— Problem to solve —
Once the line with "error, left in [ec]). *)" is found in the entries below, print it and each following line exactly, stopping after the line with "(** [None] is"; print nothing else.

[Saved data entries]
_ _ _ _ _
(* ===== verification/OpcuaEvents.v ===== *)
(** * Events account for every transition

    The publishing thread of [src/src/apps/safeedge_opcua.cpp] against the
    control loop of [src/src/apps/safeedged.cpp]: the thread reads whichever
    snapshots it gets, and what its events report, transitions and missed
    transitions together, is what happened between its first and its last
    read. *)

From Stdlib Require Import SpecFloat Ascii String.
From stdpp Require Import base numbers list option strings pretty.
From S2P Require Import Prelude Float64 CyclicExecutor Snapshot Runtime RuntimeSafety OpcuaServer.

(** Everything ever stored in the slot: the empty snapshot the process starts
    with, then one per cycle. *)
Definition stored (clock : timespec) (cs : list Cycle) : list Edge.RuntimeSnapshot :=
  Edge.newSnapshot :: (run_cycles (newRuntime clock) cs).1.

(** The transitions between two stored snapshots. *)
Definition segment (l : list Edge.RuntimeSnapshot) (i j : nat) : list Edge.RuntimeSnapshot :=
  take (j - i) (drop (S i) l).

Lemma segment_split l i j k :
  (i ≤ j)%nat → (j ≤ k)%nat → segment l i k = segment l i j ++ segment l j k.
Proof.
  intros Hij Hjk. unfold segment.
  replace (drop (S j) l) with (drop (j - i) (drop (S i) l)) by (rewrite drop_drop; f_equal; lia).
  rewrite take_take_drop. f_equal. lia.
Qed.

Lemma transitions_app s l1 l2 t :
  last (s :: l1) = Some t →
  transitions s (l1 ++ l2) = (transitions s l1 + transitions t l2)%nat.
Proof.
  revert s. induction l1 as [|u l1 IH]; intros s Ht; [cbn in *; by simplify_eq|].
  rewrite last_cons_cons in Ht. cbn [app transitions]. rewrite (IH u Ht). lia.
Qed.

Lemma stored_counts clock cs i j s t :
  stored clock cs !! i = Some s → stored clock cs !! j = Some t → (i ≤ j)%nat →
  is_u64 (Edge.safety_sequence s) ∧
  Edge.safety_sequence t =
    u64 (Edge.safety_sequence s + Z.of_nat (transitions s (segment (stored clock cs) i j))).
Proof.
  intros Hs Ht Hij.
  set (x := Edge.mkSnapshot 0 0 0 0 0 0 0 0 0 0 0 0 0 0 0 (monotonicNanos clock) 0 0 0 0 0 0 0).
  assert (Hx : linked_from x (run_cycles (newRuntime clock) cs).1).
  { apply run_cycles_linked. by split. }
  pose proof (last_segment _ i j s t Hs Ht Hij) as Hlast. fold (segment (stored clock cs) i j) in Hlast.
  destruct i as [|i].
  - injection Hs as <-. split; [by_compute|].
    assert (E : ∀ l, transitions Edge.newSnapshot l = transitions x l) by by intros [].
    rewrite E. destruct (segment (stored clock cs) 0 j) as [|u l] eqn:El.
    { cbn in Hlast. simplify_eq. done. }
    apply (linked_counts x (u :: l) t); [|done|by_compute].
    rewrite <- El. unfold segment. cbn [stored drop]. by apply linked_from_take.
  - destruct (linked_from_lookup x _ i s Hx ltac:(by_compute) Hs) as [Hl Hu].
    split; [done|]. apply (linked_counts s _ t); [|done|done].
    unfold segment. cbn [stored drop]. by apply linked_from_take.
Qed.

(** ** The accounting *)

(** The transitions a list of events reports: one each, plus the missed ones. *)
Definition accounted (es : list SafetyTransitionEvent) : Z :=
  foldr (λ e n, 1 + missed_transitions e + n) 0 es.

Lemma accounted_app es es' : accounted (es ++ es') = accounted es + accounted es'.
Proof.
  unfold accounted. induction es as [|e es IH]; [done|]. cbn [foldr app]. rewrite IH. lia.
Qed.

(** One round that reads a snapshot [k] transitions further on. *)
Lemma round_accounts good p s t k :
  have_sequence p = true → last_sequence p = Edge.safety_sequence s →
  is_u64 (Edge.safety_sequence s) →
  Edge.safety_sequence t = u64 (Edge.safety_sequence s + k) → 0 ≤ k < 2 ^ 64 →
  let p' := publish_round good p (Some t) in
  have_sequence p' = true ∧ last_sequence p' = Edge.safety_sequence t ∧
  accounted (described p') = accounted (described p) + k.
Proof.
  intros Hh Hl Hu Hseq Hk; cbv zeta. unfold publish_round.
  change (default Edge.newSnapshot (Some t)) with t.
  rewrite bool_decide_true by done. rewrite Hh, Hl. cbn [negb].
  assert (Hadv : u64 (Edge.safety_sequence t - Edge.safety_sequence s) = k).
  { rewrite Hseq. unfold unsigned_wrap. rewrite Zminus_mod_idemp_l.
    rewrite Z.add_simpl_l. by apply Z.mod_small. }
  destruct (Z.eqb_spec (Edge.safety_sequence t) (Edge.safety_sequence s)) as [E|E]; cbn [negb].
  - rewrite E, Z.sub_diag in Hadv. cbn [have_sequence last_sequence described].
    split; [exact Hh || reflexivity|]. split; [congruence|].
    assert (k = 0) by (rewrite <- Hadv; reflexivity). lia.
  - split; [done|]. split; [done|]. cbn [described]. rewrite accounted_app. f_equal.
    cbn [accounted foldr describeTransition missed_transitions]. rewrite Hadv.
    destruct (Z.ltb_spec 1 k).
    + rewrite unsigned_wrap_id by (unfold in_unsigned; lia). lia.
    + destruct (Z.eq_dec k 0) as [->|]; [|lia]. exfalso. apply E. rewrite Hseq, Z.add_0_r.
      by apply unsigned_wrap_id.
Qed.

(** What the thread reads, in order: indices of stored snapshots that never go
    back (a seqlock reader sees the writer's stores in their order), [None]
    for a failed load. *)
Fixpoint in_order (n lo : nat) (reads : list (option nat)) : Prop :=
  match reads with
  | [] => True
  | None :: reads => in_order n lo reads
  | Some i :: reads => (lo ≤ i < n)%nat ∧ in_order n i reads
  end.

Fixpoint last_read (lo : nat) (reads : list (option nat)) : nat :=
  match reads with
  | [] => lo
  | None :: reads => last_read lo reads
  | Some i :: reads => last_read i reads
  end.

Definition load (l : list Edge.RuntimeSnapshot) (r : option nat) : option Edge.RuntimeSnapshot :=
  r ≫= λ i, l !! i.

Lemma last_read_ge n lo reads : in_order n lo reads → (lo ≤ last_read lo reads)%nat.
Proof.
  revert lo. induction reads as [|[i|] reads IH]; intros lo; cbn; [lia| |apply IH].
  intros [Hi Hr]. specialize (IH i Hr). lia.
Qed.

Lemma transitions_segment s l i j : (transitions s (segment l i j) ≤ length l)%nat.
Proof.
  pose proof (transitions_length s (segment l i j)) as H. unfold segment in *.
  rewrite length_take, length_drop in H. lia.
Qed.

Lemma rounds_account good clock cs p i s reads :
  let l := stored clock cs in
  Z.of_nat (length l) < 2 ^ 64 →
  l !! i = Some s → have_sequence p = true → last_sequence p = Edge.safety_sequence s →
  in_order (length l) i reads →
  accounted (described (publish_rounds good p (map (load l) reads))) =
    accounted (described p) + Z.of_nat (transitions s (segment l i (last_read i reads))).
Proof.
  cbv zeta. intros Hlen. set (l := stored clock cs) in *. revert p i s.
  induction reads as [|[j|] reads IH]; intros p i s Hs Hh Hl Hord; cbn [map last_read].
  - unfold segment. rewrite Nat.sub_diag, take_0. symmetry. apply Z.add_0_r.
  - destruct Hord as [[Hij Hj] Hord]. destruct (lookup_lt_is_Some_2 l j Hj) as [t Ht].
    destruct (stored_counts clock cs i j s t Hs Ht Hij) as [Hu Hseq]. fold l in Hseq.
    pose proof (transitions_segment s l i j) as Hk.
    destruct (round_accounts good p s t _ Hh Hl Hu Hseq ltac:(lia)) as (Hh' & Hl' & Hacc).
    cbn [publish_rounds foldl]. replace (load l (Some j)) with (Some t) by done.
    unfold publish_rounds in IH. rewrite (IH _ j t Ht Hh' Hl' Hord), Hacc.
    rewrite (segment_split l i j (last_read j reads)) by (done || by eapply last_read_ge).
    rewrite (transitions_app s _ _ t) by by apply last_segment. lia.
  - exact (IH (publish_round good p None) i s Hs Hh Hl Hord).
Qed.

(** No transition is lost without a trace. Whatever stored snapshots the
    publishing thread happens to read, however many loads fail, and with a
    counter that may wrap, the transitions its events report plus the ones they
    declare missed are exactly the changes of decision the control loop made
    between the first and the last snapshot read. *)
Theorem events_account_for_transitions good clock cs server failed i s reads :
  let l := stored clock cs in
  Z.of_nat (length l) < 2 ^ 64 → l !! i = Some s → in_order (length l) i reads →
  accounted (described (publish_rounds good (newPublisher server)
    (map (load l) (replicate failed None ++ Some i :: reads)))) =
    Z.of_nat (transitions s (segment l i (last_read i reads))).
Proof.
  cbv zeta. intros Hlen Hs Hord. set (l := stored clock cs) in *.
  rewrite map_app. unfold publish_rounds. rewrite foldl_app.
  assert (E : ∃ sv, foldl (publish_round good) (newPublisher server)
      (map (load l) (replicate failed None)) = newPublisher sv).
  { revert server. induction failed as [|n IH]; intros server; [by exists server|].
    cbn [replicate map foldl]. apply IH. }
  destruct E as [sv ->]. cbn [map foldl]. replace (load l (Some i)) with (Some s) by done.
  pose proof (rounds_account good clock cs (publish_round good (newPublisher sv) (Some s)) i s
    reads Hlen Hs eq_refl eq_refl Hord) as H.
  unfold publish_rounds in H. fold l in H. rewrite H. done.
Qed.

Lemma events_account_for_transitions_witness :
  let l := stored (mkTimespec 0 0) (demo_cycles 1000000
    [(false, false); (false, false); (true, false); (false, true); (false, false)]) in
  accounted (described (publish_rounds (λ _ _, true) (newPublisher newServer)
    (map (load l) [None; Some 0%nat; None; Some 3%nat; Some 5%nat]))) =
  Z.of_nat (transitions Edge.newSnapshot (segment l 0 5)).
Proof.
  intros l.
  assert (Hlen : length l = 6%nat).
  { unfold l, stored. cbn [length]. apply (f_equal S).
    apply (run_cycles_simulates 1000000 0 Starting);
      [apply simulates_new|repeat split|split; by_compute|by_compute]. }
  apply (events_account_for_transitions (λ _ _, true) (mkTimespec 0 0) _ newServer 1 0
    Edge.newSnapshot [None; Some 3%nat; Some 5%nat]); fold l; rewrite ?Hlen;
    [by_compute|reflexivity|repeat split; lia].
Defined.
_ _ _ _ _
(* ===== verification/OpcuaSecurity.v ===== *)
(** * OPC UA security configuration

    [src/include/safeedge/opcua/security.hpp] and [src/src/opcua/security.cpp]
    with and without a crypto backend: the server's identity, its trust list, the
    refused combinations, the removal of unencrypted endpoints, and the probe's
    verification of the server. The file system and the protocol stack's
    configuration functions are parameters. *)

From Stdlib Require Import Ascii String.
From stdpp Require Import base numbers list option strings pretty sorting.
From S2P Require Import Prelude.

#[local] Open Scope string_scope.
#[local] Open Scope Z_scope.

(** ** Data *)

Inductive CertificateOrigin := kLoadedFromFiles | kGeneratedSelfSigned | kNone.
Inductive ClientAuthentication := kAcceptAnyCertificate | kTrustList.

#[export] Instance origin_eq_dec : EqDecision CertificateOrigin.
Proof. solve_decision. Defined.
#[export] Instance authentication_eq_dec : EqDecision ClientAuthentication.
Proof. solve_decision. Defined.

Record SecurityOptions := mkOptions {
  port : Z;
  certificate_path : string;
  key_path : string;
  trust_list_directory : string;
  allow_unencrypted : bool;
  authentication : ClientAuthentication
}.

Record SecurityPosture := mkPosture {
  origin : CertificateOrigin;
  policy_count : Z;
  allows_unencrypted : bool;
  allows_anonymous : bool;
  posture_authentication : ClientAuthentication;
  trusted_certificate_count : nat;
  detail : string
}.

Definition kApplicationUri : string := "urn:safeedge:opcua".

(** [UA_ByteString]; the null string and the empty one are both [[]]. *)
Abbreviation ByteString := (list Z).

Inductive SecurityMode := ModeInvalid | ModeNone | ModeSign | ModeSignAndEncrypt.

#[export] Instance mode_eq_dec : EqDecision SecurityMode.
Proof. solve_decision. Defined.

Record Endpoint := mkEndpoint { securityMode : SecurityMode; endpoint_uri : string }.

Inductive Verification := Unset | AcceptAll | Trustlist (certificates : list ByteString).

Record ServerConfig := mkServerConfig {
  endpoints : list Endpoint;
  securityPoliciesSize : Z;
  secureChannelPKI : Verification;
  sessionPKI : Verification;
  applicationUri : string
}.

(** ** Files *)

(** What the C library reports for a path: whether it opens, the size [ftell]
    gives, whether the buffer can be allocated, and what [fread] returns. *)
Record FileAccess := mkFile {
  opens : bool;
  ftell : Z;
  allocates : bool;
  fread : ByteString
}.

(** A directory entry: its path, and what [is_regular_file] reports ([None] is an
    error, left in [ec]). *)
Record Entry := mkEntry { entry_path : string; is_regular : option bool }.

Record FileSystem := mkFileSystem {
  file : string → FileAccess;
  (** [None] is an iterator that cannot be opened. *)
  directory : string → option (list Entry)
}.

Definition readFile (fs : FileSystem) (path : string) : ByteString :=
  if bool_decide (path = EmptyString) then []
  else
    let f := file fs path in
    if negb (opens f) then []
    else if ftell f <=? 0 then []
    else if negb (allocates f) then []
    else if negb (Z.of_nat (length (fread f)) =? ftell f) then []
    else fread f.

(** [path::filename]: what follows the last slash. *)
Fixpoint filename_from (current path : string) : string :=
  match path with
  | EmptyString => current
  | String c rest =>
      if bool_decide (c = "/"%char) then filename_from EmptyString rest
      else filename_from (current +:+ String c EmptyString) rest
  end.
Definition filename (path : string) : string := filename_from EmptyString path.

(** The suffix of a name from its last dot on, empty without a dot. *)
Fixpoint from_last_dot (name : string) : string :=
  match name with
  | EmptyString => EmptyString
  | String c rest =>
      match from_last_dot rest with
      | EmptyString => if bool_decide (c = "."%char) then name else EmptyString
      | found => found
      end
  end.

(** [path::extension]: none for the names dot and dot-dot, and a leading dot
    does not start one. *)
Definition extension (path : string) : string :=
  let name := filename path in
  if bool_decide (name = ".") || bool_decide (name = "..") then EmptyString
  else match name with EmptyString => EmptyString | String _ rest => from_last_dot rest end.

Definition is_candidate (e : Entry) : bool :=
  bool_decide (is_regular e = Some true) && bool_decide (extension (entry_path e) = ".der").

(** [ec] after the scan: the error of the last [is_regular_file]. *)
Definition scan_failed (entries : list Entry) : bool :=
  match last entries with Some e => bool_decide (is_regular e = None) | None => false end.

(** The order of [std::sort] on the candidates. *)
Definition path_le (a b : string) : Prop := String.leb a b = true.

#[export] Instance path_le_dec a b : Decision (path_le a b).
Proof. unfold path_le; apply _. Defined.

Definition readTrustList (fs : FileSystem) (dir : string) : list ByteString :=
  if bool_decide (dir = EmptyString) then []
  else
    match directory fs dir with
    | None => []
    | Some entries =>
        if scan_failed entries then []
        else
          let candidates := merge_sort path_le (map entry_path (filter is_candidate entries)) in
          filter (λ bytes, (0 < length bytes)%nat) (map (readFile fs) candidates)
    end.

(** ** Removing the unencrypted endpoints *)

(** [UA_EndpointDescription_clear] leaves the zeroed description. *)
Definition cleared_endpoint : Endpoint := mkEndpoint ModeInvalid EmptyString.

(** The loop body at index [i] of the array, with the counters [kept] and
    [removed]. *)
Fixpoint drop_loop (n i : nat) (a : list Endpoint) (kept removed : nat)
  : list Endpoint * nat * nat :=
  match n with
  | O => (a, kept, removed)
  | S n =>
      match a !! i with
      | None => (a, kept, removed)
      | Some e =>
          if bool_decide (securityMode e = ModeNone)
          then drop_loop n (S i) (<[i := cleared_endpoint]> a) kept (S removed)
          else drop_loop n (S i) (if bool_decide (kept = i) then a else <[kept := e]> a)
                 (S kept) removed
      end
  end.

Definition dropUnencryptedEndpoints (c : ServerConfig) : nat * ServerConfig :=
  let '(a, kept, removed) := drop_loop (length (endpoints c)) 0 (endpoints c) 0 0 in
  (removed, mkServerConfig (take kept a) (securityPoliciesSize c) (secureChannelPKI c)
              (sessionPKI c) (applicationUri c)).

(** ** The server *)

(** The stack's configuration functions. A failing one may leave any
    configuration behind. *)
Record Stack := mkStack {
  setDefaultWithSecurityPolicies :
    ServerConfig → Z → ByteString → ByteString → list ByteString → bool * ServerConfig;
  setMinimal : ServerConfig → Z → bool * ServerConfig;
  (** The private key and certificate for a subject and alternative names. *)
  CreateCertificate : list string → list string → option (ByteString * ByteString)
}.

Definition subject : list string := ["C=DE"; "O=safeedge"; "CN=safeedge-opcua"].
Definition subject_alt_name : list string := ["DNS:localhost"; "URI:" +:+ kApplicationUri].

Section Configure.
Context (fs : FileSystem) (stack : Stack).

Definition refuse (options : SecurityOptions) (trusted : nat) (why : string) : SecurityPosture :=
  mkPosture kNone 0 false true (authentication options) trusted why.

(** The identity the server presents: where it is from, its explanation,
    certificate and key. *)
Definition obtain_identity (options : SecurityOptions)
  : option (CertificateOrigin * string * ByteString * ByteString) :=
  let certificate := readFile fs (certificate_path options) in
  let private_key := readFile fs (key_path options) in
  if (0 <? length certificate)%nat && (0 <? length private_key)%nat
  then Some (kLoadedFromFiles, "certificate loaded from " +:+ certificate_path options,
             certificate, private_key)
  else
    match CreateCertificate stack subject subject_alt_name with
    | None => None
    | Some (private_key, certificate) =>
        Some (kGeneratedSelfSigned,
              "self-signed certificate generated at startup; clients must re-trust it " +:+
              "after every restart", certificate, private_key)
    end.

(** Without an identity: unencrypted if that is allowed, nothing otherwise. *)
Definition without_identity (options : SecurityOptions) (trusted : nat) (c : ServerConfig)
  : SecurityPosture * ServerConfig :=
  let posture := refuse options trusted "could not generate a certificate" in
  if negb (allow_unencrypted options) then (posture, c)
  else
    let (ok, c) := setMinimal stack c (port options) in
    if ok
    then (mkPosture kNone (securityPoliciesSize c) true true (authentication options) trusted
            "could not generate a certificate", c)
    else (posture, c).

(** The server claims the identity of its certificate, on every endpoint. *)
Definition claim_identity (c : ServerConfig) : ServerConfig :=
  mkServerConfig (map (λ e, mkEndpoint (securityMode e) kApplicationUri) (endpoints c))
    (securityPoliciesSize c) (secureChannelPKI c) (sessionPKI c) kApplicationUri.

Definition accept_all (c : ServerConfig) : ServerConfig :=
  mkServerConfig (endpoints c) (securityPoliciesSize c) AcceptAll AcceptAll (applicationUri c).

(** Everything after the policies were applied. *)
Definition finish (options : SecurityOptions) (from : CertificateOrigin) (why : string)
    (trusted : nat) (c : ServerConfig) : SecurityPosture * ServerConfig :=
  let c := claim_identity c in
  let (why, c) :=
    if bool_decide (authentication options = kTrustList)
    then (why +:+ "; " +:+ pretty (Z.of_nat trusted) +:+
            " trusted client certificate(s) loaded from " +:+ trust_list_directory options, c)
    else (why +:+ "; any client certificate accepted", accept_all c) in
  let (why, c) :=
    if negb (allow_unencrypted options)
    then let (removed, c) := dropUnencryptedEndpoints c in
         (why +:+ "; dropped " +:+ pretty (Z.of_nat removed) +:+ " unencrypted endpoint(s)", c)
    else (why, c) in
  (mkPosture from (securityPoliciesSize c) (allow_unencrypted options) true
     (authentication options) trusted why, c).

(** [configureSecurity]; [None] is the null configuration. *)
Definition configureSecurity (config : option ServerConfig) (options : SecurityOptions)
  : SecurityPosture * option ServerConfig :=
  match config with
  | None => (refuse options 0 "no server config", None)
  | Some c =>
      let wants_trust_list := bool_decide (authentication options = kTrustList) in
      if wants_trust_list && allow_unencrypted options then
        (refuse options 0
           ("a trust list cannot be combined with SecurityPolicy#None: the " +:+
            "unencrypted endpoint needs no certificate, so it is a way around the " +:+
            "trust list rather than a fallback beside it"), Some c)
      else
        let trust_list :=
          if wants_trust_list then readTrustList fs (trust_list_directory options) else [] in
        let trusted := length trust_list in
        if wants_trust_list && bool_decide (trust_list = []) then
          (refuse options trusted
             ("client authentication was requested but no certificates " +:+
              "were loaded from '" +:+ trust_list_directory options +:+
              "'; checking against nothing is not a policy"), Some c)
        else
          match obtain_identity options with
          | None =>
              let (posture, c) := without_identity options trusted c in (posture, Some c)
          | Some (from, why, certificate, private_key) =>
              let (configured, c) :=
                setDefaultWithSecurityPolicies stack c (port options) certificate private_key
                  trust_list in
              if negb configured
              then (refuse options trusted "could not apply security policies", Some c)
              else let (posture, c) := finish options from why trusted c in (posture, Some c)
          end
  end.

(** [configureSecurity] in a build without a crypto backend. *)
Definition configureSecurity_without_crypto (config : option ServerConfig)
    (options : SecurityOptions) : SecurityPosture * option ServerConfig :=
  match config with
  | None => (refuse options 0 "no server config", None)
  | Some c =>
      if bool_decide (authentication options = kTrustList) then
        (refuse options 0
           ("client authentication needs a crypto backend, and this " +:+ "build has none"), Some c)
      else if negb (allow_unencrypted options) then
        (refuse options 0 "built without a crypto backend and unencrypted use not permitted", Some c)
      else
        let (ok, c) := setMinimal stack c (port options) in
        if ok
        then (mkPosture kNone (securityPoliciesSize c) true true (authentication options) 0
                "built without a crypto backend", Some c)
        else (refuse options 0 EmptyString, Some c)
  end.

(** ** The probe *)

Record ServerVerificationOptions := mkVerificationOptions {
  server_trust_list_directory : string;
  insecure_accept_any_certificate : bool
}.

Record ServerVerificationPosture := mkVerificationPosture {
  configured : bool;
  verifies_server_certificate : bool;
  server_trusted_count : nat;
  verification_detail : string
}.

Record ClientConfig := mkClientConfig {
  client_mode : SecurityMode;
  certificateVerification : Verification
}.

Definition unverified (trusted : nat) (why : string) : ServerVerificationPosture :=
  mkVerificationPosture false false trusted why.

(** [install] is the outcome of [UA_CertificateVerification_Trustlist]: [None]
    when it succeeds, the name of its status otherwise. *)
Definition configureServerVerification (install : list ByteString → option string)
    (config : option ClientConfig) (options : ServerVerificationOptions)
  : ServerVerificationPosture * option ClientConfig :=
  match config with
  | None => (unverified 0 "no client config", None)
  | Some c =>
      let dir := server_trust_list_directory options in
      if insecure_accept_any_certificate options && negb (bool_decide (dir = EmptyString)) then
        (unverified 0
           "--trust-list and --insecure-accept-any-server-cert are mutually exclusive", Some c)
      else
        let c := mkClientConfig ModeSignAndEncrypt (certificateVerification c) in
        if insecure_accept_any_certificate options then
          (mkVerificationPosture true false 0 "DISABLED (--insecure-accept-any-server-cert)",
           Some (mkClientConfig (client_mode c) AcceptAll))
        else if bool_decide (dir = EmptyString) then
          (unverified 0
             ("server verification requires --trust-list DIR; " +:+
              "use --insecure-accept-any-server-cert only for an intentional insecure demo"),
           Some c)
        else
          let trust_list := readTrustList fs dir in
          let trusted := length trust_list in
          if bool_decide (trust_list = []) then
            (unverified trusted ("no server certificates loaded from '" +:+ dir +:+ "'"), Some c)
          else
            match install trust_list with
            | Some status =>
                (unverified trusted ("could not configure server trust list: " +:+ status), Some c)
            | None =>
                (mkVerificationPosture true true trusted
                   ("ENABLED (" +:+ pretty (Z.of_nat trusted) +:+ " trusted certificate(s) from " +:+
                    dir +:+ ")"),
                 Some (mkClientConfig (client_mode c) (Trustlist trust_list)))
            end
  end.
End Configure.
_ _ _ _ _
— Result below —
    error, left in [ec]). *)
Record Entry := mkEntry { entry_path : string; is_regular : option bool }.

Record FileSystem := mkFileSystem {
  file : string → FileAccess;
  (** [None] is an iterator that cannot be opened. *)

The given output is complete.